* [Assignment]:
Using the data below, return all lines in which "activityScope" appears.

Dataset entries:

Content starts

(** [url.PathEscape] *)
Definition PathEscape (s : string) : string := of_bytes (concat (map escape_byte (to_bytes s))).

Definition resolve_url (token : string) : string := base_url +:+ "/restate/awakeables/" +:+ PathEscape token +:+ "/resolve".

(** [json.Marshal(status)] *)
Definition status_payload (status : string) : string := of_bytes (render (JStr status)).

Definition approve_answer (token : string) (r : fallible (Z * string)) : option error :=
  match r with
  | inl err => Some (wrap_error "restate: resolve awakeable: " (he_err err))
  | inr (code, body) =>
      if (code =? 200) || (code =? 202) || (code =? 204) then None
      else if (code =? 404) || (code =? 409) then Some (sentinel_error ErrApprovalAlreadyResolved)
      else Some (errors_New ("restate: resolve awakeable " +:+ Quote token +:+ ": status " +:+ Itoa code +:+ ": " +:+ TrimSpace body))
  end.

Definition approve (approvalToken status : string) : prog (S := http_sig) (option error) :=
  if negb (String.eqb status ApprovalStatusApproved) && negb (String.eqb status ApprovalStatusRejected)
  then mret (Some (errors_New ("restate: invalid approval status " +:+ Quote status)))
  else
    let token := TrimSpace approvalToken in
    if String.eqb token "" then mret (Some (errors_New "restate: empty approval token"))
    else
      r ← doIngressHTTP (new_request "awakeable resolve" (resolve_url token) (status_payload status));
      mret (approve_answer token r).

(** [cloneArgsMap] copies the map; values are shared, which maps of values do not show. *)
Definition cloneArgsMap (m : Args) : Args := m.

Definition toolApprovalFromEventValue (v : CustomValue) : option ApprovalRequest :=
  match v with
  | AgentCustomEventApprovalValue agent id tool display args token =>
      Some (ToolApproval agent id tool display (cloneArgsMap args) token)
  | _ => None
  end.
Definition delegationApprovalFromEventValue (v : CustomValue) : option ApprovalRequest :=
  match v with
  | AgentCustomEventDelegationValue agent sub _ args token => Some (SubAgentApproval agent sub (cloneArgsMap args) token)
  | _ => None
  end.
Definition budgetApprovalFromEventValue (v : CustomValue) : option ApprovalRequest :=
  match v with
  | AgentCustomEventBudgetValue agent detail tokens cost token => Some (BudgetApproval agent detail tokens cost token)
  | _ => None
  end.

Definition request_token (r : ApprovalRequest) : string :=
  match r with ToolApproval _ _ _ _ _ t | SubAgentApproval _ _ _ t | BudgetApproval _ _ _ _ t => t end.

(** The request of a CUSTOM event, [NotApproval] for [ErrNotApprovalCustomEvent]. *)
Inductive prepared := Prepared (req : ApprovalRequest) (token : string) | NotApproval | Malformed.

Definition prepared_value (v : option CustomValue) (f : CustomValue -> option ApprovalRequest) : prepared :=
  match v ≫= f with Some r => Prepared r (request_token r) | None => Malformed end.

Definition prepareApprovalFromCustomEvent (Name : string) (v : CustomValue) : prepared :=
  if String.eqb Name AgentCustomEventNameToolApproval then
    prepared_value (ParseCustomEventApproval Name v) toolApprovalFromEventValue
  else if String.eqb Name AgentCustomEventNameSubAgentDelegation then
    prepared_value (ParseCustomEventDelegation Name v) delegationApprovalFromEventValue
  else if String.eqb Name AgentCustomEventNameBudget then
    prepared_value (ParseCustomEventBudget Name v) budgetApprovalFromEventValue
  else NotApproval.
(* ===== verification/TemporalLoop.v ===== *)
(** The workflow code of an agent ([AgentWorkflow] of
    [internal/runtime/temporal/agent_workflow.go]): one tool call, delegation to a child
    workflow, the reaction to a budget breach, the rounds, and continuing as new. *)
From S2P Require Import Prelude GoLib Types Codec Prog Policies MemoryConfig Budget CircuitBreaker Telemetry Events Effects ErrorControl LLM Memory AgentLoop TemporalDefs.

#[local] Open Scope string_scope.
#[local] Open Scope list_scope.
#[local] Open Scope Z_scope.

Section workflow.
(** The runtime of the worker, and the ID of the workflow execution ([workflow.GetInfo]). *)
Context (rt : Runtime) (workflowID : string).

Definition executionPolicies : ExecutionPolicies := ResolveExecutionPolicies (ac_ExecutionConfigs (rt_AgentConfig rt)).

Definition toolExecutionPolicy (kind : string) (policies : ExecutionPolicies) : ExecutionPolicy :=
  if String.eqb kind ToolKindMCP then po_MCP policies
  else if String.eqb kind ToolKindA2A then po_A2A policies
  else po_ToolExecute policies.

Definition subAgentChildWorkflowTimeout : Duration :=
  let timeout := ep_Timeout (po_SubAgent executionPolicies) in
  if (timeout =? 0) && (0 <? ac_Timeout (rt_AgentConfig rt)) then ac_Timeout (rt_AgentConfig rt) else timeout.

Definition conversationMemoryEnabled (conversationID : string) : bool :=
  negb (String.eqb conversationID "") && ac_Conversation (rt_AgentConfig rt).

Definition hasMaxIterationsHook : bool :=
  match ac_ErrorControl (rt_AgentConfig rt) with Some ec => ec_OnMaxIterationsExceeded ec | None => false end.

Section run.
Context (input : AgentWorkflowInput) (activityIDSuffix : string).

Definition isRoot : bool := String.eqb (wi_RootWorkflowID input) "".

Definition streamWorkflowID : string := if isRoot then workflowID else wi_RootWorkflowID input.

(** ** Events *)

Definition publish_options : ActivityOptions := activity_options "" publishStreamEventActivityTaskTimeout 1.

Definition emitAgentEvent (e : EventBody) : prog (option act_error) :=
  if event_allowed (wi_EventTypes input) e then
    if isRoot then wcall (WPublish e)
    else
      r ← execute_activity publish_options
            (PublishStreamEventActivity {| pse_StreamWorkflowID := streamWorkflowID; pse_Event := e |});
      mret (match r with inl err => Some err | inr _ => None end)
  else mret None.

Definition emit_event (e : EventBody) : prog (fallible unit) := check_error (emitAgentEvent e).

(** ** One tool call *)

Section tool.
(** The fields of [agentToolCallInput] that vary. *)
Context (messageID : string) (iteration : Z) (parallelSlot : string) (circuitBreaker : bool) (circuitNow : Time).

Definition approvalTaskTimeout_ : Duration :=
  let t := ac_ApprovalTimeout (rt_AgentConfig rt) in
  let t := if t =? 0 then MaxApprovalTimeout else t in
  if MaxApprovalTimeout <? t then MaxApprovalTimeout else t.

Definition activityScope : string :=
  if String.eqb parallelSlot "" then activityIDSuffix else activityIDSuffix +:+ "_" +:+ parallelSlot.

Definition authorizeActivityID : string := "AgentToolAuthorizeActivity_" +:+ activityScope.
Definition approvalActivityID : string := "AgentToolApprovalActivity_" +:+ activityScope.
Definition executeActivityID : string := "AgentToolExecuteActivity_" +:+ activityScope.

Definition authorize_options : ActivityOptions :=
  execActivityOptions (po_ToolAuth executionPolicies) authorizeActivityID false.
Definition approval_options : ActivityOptions :=
  activity_options approvalActivityID approvalTaskTimeout_ agentToolApprovalActivityMaxAttempts.
Definition execute_options (kind : string) : ActivityOptions :=
  execActivityOptions (toolExecutionPolicy kind executionPolicies) executeActivityID true.

(** [agentToolCallOutput] *)
Record agentToolCallOutput := { to_msg : Message; to_failed : bool; to_llmUsage : option LLMUsage }.

Definition emitToolEndThenResult (toolCallID content : string) : prog (fallible unit) :=
  _ ←! emit_event (AgentToolCallEndEvent toolCallID);
  emit_event (AgentToolCallResultEvent messageID toolCallID content MessageRoleTool).

(** Report the content as the result of the call. *)
Definition answer_call (tc : ToolCallRequest) (content : string) (failed : bool) (usage : option LLMUsage)
    : prog (fallible agentToolCallOutput) :=
  _ ←! emitToolEndThenResult (tc_ToolCallID tc) content;
  mret (inr {| to_msg := tool_message content (tc_ToolName tc) (tc_ToolCallID tc);
               to_failed := failed; to_llmUsage := usage |}).

Definition emit_start (tc : ToolCallRequest) : prog (fallible unit) :=
  _ ←! emit_event (AgentToolCallStartEvent (tc_ToolCallID tc) (tc_ToolName tc) messageID);
  match Json.marshal_args (tc_Args tc) with
  | Some s =>
      if String.eqb s "" || String.eqb s "null" || String.eqb s "{}" then mret (inr tt)
      else emit_event (AgentToolCallArgsEvent (tc_ToolCallID tc) s)
  | None => mret (inr tt)
  end.

Definition circuit_skips (tc : ToolCallRequest) : prog bool :=
  if circuitBreaker && CountsTowardCircuitBreaker (tc_Unknown tc) (tc_ToolKind tc)
  then wcall (WBreakerIsTripped (tc_ToolName tc) circuitNow)
  else mret false.

Definition authorize_input (tc : ToolCallRequest) : AgentToolAuthorizeInput :=
  {| atz_ToolName := tc_ToolName tc; atz_Args := tc_Args tc; atz_ToolCallID := tc_ToolCallID tc;
     atz_AgentFingerprint := wi_AgentFingerprint input |}.

Definition denied_content (reason : string) : string :=
  if String.eqb (TrimSpace reason) "" then msgToolUnauthorized else msgToolUnauthorized +:+ " Reason: " +:+ reason.

Definition approval_input (tc : ToolCallRequest) : AgentToolApprovalInput :=
  {| ata_AgentName := as_Name (rt_AgentSpec rt); ata_ToolCallID := tc_ToolCallID tc;
     ata_ToolName := tc_ToolName tc; ata_ToolDisplayName := tc_ToolDisplayName tc; ata_Args := tc_Args tc;
     ata_StreamWorkflowID := streamWorkflowID;
     ata_SubAgentName := match find_route (wi_SubAgentRoutes input) (tc_ToolName tc) with
                         | Some route => rt_Name route
                         | None => ""
                         end;
     ata_AgentFingerprint := wi_AgentFingerprint input |}.

(** The status of the approval; a timeout is a status, any other failure an error.  A
    cancelled wait leaves its entry in the map of pending approvals. *)
Definition await_approval (tc : ToolCallRequest) : prog (fallible string) :=
  if negb (tc_NeedsApproval tc) then mret (inr ApprovalStatusApproved) else
  _ ← wcall (WPendingSet (tc_ToolCallID tc) approvalActivityID);
  r ← execute_activity approval_options (AgentToolApprovalActivity (approval_input tc));
  let canceled := match r with inl e => xe_canceled e | inr _ => false end in
  _ ← (if canceled then mret tt else wcall (WPendingDelete (tc_ToolCallID tc)));
  mret (match r with
        | inr status => inr status
        | inl e => if xe_timeout e then inr ApprovalStatusTimedOut else inl e
        end).

(** *** Delegation *)

Definition delegationName (tc : ToolCallRequest) (route : SubAgentRoute) : string :=
  let n := TrimSpace (rt_Name route) in if String.eqb n "" then tc_ToolName tc else n.

Definition childInput (tc : ToolCallRequest) (route : SubAgentRoute) (childSuffix : string) : AgentWorkflowInput :=
  {| wi_UserPrompt := SubAgentQuery (tc_Args tc);
     wi_RootWorkflowID := if String.eqb (wi_RootWorkflowID input) "" then workflowID else wi_RootWorkflowID input;
     wi_StreamState := None; wi_StreamingEnabled := wi_StreamingEnabled input; wi_ConversationID := "";
     wi_AgentFingerprint := rt_AgentFingerprint route; wi_RunID := childSuffix;
     wi_MemoryScope := SubAgentScope (wi_MemoryScope input) (delegationName tc route);
     wi_EventTypes := wi_EventTypes input; wi_SubAgentDepth := wi_SubAgentDepth input + 1;
     wi_SubAgentRoutes := rt_ChildRoutes route; wi_MaxSubAgentDepth := wi_MaxSubAgentDepth input;
     wi_State := None |}.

Content ends

* [Output for this task]:
Definition activityScope : string :=
Definition authorizeActivityID : string := "AgentToolAuthorizeActivity_" +:+ activityScope.
Definition approvalActivityID : string := "AgentToolApprovalActivity_" +:+ activityScope.
Definition executeActivityID : string := "AgentToolExecuteActivity_" +:+ activityScope.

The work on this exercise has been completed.